**Problem description:** Count up the lines below where the word "current" shows up, and respond with the number alone.

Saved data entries

>>>

Lemma join_adjacent_view (self : ICahtGrader) (exceedances : list Exceedance.t) :
  _join_adjacent_exceedances self exceedances =
  match merged_view self exceedances with
  | None => []
  | Some (finished, current) => finished ++ [current]
  end.
Proof.
  destruct exceedances as [|first rest]; [reflexivity|].
  rewrite <- join_loop_single, join_loop_view. cbn [merged_view].
  by destruct (join_view self [] first rest).
Qed.

Lemma join_view_snoc (self : ICahtGrader) (joined : list Exceedance.t)
    (current : Exceedance.t) (rest : list Exceedance.t) (x : Exceedance.t) :
  join_view self joined current (rest ++ [x]) =
  let '(finished, c) := join_view self joined current rest in
  if Exceedance.start_day x - Exceedance.end_day c - 1 <=? recovery_days self - 1
  then (finished, extend_to c (Exceedance.end_day x) (Exceedance.end_date x))
  else (finished ++ [c], x).
Proof.
  revert joined current. induction rest as [|next_exceedance rest IH];
    intros joined current; simpl.
  - by destruct (_ <=? _).
  - destruct (_ <=? _); apply IH.
Qed.

Lemma merged_view_snoc (self : ICahtGrader) (exceedances : list Exceedance.t)
    (x : Exceedance.t) :
  merged_view self (exceedances ++ [x]) =
  match merged_view self exceedances with
  | None => Some ([], x)
  | Some (finished, c) =>
      if Exceedance.start_day x - Exceedance.end_day c - 1 <=? recovery_days self - 1
      then Some (finished, extend_to c (Exceedance.end_day x) (Exceedance.end_date x))
      else Some (finished ++ [c], x)
  end.
Proof.
  destruct exceedances as [|first rest]; [reflexivity|].
  cbn [app merged_view]. rewrite join_view_snoc.
  destruct (join_view self [] first rest). by destruct (_ <=? _).
Qed.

<<<

**Completed exercise:** 6